### [TASK TO CARRY OUT]
A single number is the whole answer: how many lines in this listing contain "each".
□ □ □
(** C2. End to end: loading the markup of a page of plain elements without style attributes, on
    any page with ids left, succeeds, and the frame it renders draws exactly the words of the
    page's text, in order: nothing is lost, added or reordered by parsing, styling, layout and
    painting. *)
Theorem printed_page_shown p f url :
  ua_stylesheet = Ok p.(pg_ua) → plain_forest f = true → forallb unstyled f = true →
  (next_node_id p.(pg_doc) + (4 + forest_size f) ≤ U64_MAX)%N →
  ∃ p', load_html_str measure parse_html p (page_markup f) url = Ok p' ∧ p'.(pg_url) = url
    ∧ drawn_words (render p') = forest_words f.
Proof.
  intros Hua Hf Hu Hn. destruct (page_parsed f _ Hf Hn) as (d & K & hi & Hd & HR & Hroot & HK & Hs).
  destruct (page_unfolds d K f _ hi HR Hroot HK Hs) as (tp & Hun & Hsame). pose proof (page_calm f Hf Hu) as Hc.
  pose proof (page_sheets f tp (next_node_id (pg_doc p)) Hsame Hc) as Hsh.
  destruct (load_spec measure parse_html p (page_markup f) url d K (Tree (next_node_id (pg_doc p)) NDocument [tp])
    Hd HR Hroot Hun Hua)
    as (p' & rss & Hl & _ & Hurl & Hrss & Hst & Hft).
  - rewrite Hsh. constructor.
  - by apply (page_inline d K f).
  - exists p'. split; [exact Hl|]. split; [exact Hurl|]. rewrite Hsh in Hrss. apply Forall2_nil_inv_l in Hrss as ->.
    rewrite (drawn_frame_text _ _ _ Hft). by apply (page_words d K f _ tp (pg_ua p)).
Qed.
End Shown.

Lemma printed_page_shown_witness :
  ∃ p', load_html_str (λ _ _ _ _, f64_of_Z 10) parse_html blank_page (page_markup sample_forest) None = Ok p'
    ∧ p'.(pg_url) = None ∧ drawn_words (render p') = forest_words sample_forest.
Proof.
  apply (printed_page_shown (λ _ _ _ _, f64_of_Z 10) blank_page sample_forest None).
  - apply blank_page_ua.
  - vm_compute. reflexivity.
  - vm_compute. reflexivity.
  - vm_compute. discriminate.
Defined.
(* ===== verification/AiSnapshot.v ===== *)
(** * The AI snapshot of a page ([core/engine/src/ai_snapshot.rs], [ipc/src/ai.rs])

    The represented elements of a page in document order, each with its role, name, state, box and
    nearest represented ancestor; the child lists; and the strongest later overlap of each box. *)

From S2P Require Import Prelude Float Dom CssSelector CssCascade Layout Paint Page.

(** ** Data ([ipc/src/ai.rs]) *)
Inductive Role :=
  | Heading (level : N) | Link | Button | TextBox | CheckBox | ListRole | ListItem | Paragraph
  | Image | Generic.

Inductive NameFrom := Contents | Attribute (name : list N) | Placeholder | Title.

Record NodeState := MkNodeState {
  checked : option bool;
  disabled : bool;
  required : bool;
  selected : bool;
  ns_hovered : bool;
  ns_focused : bool;
}.

(** [blueice_ipc::Bounds] has the fields of a [Rect]. *)
Record AiNode := MkAiNode {
  ai_id : N;
  ai_parent : option N;
  ai_children : list N;
  ai_role : Role;
  ai_name : option (list N);
  ai_name_from : option NameFrom;
  ai_state : NodeState;
  ai_bounds : Rect;
  ai_opacity : spec_float;
  occluded : bool;
  occluded_by : option N;
  occluded_fraction : spec_float;
}.

Record Snapshot := MkSnapshot {
  sn_generation : N;
  sn_tab_id : N;
  sn_url : option (list N);
  sn_scroll_y : f64;
  sn_nodes : list AiNode;
}.

Definition set_children (l : list N) (n : AiNode) : AiNode :=
  MkAiNode n.(ai_id) n.(ai_parent) l n.(ai_role) n.(ai_name) n.(ai_name_from) n.(ai_state) n.(ai_bounds)
    n.(ai_opacity) n.(occluded) n.(occluded_by) n.(occluded_fraction).
Definition set_occluded (by_ : N) (fraction : spec_float) (n : AiNode) : AiNode :=
  MkAiNode n.(ai_id) n.(ai_parent) n.(ai_children) n.(ai_role) n.(ai_name) n.(ai_name_from) n.(ai_state)
    n.(ai_bounds) n.(ai_opacity) true (Some by_) fraction.

(** ** Roles *)
Definition attr (attributes : list (list N * list N)) (name : string) : option (list N) :=
  snd <$> List.find (λ kv, bool_decide (kv.1 = str name)) attributes.
Definition has_attr (attributes : list (list N * list N)) (name : string) : bool :=
  existsb (λ kv, bool_decide (kv.1 = str name)) attributes.

(** [str::parse::<u8>]: an optional plus sign, then digits. *)
Definition is_digit (c : N) : bool := (48 <=? c)%N && (c <=? 57)%N.
Definition parse_u8 (s : list N) : option N :=
  let digits := match s with 43%N :: s' => s' | _ => s end in
  if bool_decide (digits = []) || negb (forallb is_digit digits) then None
  else
    let v := foldl (λ acc c, acc * 10 + (c - 48))%N 0%N digits in
    if (v <=? 255)%N then Some v else None.

Definition heading_level (tag : list N) : option N :=
  match tag with
  | 104%N :: rest =>
      match parse_u8 rest with
      | Some l => if (1 <=? l)%N && (l <=? 6)%N then Some l else None
      | None => None
      end
  | _ => None
  end.

Definition tag_in (tag : list N) (l : list string) : bool := existsb (λ s, bool_decide (tag = str s)) l.
Definition value_in (v : option (list N)) (l : list string) : bool :=
  existsb (λ s, bool_decide (v = Some (str s))) l.

Definition infer_role (tag : list N) (attributes : list (list N * list N)) : option Role :=
  match heading_level tag with
  | Some level => Some (Heading level)
  | None =>
      let generic :=
        if bool_decide (is_Some (attr attributes "role")) || bool_decide (is_Some (attr attributes "aria-label"))
        then Some Generic else None in
      if tag_in tag ["a"%string] && bool_decide (is_Some (attr attributes "href")) then Some Link
      else if tag_in tag ["button"%string] then Some Button
      else if tag_in tag ["input"%string] then
        Some (if value_in (attr attributes "type") ["checkbox"; "radio"]%string then CheckBox
              else if value_in (attr attributes "type") ["submit"; "button"; "reset"]%string then Button
              else TextBox)
      else if tag_in tag ["textarea"%string] then Some TextBox
      else if tag_in tag ["ul"; "ol"]%string then Some ListRole
      else if tag_in tag ["li"%string] then Some ListItem
      else if tag_in tag ["p"%string] then Some Paragraph
      else if tag_in tag ["img"%string] then Some Image
      else generic
  end.

Definition has_role (dt : NodeData) : bool :=
  match dt with NElement tag attributes => bool_decide (is_Some (infer_role tag attributes)) | _ => false end.

(** ** Names *)

(** The text below a node, each text node followed by a space, except below a descendant with a
    role of its own. *)
Fixpoint collect_text (fuel : nat) (doc : Document) (node : NodeId) (is_root : bool) : res (list N) :=
  match fuel with
  | O => OutOfFuel
  | S fuel' =>
      dt ← data doc node;
      match dt with
      | NText t => Ok (t ++ [32%N])
      | _ =>
          if negb is_root && has_role dt then Ok []
          else kids ← children doc node; concat_mapM (λ c, collect_text fuel' doc c false) kids
      end
  end.

(** [join(" ")]. *)
Fixpoint join_spaces (l : list (list N)) : list N :=
  match l with
  | [] => []
  | [w] => w
  | w :: l' => w ++ 32%N :: join_spaces l'
  end.

Definition text_content (doc : Document) (node : NodeId) : res (list N) :=
  raw ← collect_text (walk_fuel doc) doc node true; Ok (join_spaces (split_whitespace raw)).

(** [None] as an empty text does not stop the search. *)
Fixpoint label_walk (fuel : nat) (doc : Document) (id_attr : list N) (node : NodeId) : res (option (list N)) :=
  match fuel with
  | O => OutOfFuel
  | S fuel' =>
      dt ← data doc node;
      let is_label :=
        match dt with
        | NElement tag attributes =>
            bool_decide (tag = str "label")
            && existsb (λ kv, bool_decide (kv.1 = str "for") && bool_decide (kv.2 = id_attr)) attributes
        | _ => false
        end in
      text ← (if is_label then text_content doc node else Ok []);
      match text with
      | [] => kids ← children doc node; find_mapM (label_walk fuel' doc id_attr) kids
      | _ => Ok (Some text)
      end
  end.

Definition find_label_text_for (doc : Document) (id_attr : list N) : res (option (list N)) :=
  r ← root doc; label_walk (walk_fuel doc) doc id_attr r.

Definition Name : Type := option (list N) * option NameFrom.
Definition named (v : option (list N)) (from : NameFrom) : Name :=
  match v with Some s => (Some s, Some from) | None => (None, None) end.

Definition compute_name (doc : Document) (node : NodeId) (tag : list N)
    (attributes : list (list N * list N)) : res Name :=
  match attr attributes "aria-label" with
  | Some label => Ok (Some label, Some (Attribute (str "aria-label")))
  | None =>
      if tag_in tag ["img"%string] then Ok (named (attr attributes "alt") (Attribute (str "alt")))
      else if tag_in tag ["input"; "textarea"]%string then
        label ← match attr attributes "id" with
                | Some id_attr => find_label_text_for doc id_attr
                | None => Ok None
                end;
        match label with
        | Some text => Ok (Some text, Some Contents)
        | None => Ok (named (attr attributes "placeholder") Placeholder)
        end
      else
        match attr attributes "title" with
        | Some title => Ok (Some title, Some Title)
        | None =>
            text ← text_content doc node;
            match text with [] => Ok (None, None) | _ => Ok (Some text, Some Contents) end
        end
  end.

(** ** Nodes *)
Definition compute_state (page : Page) (node : NodeId) (tag : list N)
    (attributes : list (list N * list N)) : NodeState :=
  MkNodeState
    (if tag_in tag ["input"%string] && value_in (attr attributes "type") ["checkbox"; "radio"]%string
     then Some (has_attr attributes "checked") else None)
    (has_attr attributes "disabled") (has_attr attributes "required")
    (tag_in tag ["option"%string] && has_attr attributes "selected")
    (bool_decide (page.(hovered) = Some node)) (bool_decide (page.(focused) = Some node)).

Definition to_ai_node (page : Page) (doc : Document) (node : NodeId) (parent : option N)
    : res (option AiNode) :=
  dt ← data doc node;
  match dt with
  | NElement tag attributes =>
      match infer_role tag attributes, find_fragment_bounds page.(pg_fragment) node f64_zero f64_zero with
      | Some role, Some bounds =>
          '(name, name_from) ← compute_name doc node tag attributes;
          let opacity := match page.(pg_styles) !! node with Some s => opacity s | None => f32_one end in
          Ok (Some (MkAiNode (as_u64 node) parent [] role name name_from
            (compute_state page node tag attributes) bounds opacity false None (f32_of_Z 0)))
      | _, _ => Ok None
      end
  | _ => Ok None
  end.

Fixpoint collect_nodes (fuel : nat) (page : Page) (doc : Document) (node : NodeId)
    (nearest_represented_ancestor : option N) (out : list AiNode) : res (list AiNode) :=
  match fuel with
  | O => OutOfFuel
  | S fuel' =>
      represented ← to_ai_node page doc node nearest_represented_ancestor;
      let next_ancestor :=
        match represented with Some n => Some n.(ai_id) | None => nearest_represented_ancestor end in
      let out := match represented with Some n => out ++ [n] | None => out end in
      kids ← children doc node;
      fold_res (λ out child, collect_nodes fuel' page doc child next_ancestor out) out kids
  end.

(** ** Child lists *)

(** The map from ids to indices: the last index of an id. *)
Definition id_to_index (nodes : list AiNode) : gmap N nat :=
  foldl (λ m in_, <[(in_.2).(ai_id) := in_.1]> m) ∅ (imap pair nodes).

Definition child_links (nodes : list AiNode) : list (nat * N) :=
  omap (λ n, p ← n.(ai_parent); pi ← id_to_index nodes !! p; Some (pi, n.(ai_id))) nodes.

Definition add_child (nodes : list AiNode) (link : nat * N) : list AiNode :=
  alter (λ n, set_children (n.(ai_children) ++ [link.2]) n) link.1 nodes.

Definition link_children (nodes : list AiNode) : list AiNode :=
  foldl add_child nodes (child_links nodes).

(** ** Occlusion *)
Definition rect_of (n : AiNode) : Rect := n.(ai_bounds).

Definition overlap_fraction (a b : Rect) : res f64 :=
  let ix0 := f64_max a.(rect_x) b.(rect_x) in
  let iy0 := f64_max a.(rect_y) b.(rect_y) in
  let ix1 := f64_min (f64_add a.(rect_x) a.(rect_width)) (f64_add b.(rect_x) b.(rect_width)) in
  let iy1 := f64_min (f64_add a.(rect_y) a.(rect_height)) (f64_add b.(rect_y) b.(rect_height)) in
  let iw := f64_max (f64_sub ix1 ix0) f64_zero in
  let ih := f64_max (f64_sub iy1 iy0) f64_zero in
  let area := f64_mul a.(rect_width) a.(rect_height) in
  if f64_leb area f64_zero then Ok f64_zero
  else f64_clamp f64_zero (f64_of_Z 1) (f64_div (f64_mul iw ih) area).

(** The loop over the later rectangles: the first of the largest positive fraction. *)
Definition occlusion_step (r : Rect) (best : option (N * f64)) (later : N * Rect) : res (option (N * f64)) :=
  fraction ← overlap_fraction r later.2;
  Ok (if f64_ltb f64_zero fraction
         && match best with None => true | Some (_, bf) => f64_ltb bf fraction end
      then Some (later.1, fraction) else best).

Definition strongest (r : Rect) (later : list (N * Rect)) : res (option (N * f64)) :=
  fold_res (occlusion_step r) None later.

(** The loop over the nodes, each against the rectangles after it. *)
Fixpoint compute_occlusion (nodes : list AiNode) : res (list AiNode) :=
  match nodes with
  | [] => Ok []
  | n :: later =>
      best ← strongest (rect_of n) (map (λ m, (m.(ai_id), rect_of m)) later);
      rest ← compute_occlusion later;
      Ok (match best with Some (o, f) => set_occluded o (f32_of_f64 f) n | None => n end :: rest)
  end.

Definition build (page : Page) (generation tab_id : N) : res Snapshot :=
  r ← root page.(pg_doc);
  nodes ← collect_nodes (walk_fuel page.(pg_doc)) page page.(pg_doc) r None [];
  nodes ← compute_occlusion (link_children nodes);
  Ok (MkSnapshot generation tab_id page.(pg_url) page.(scroll_y) nodes).

(** [Page::snapshot]. *)
Definition snapshot (page : Page) (generation tab_id : N) : res Snapshot := build page generation tab_id.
□ □ □
### [ANSWER AREA]
4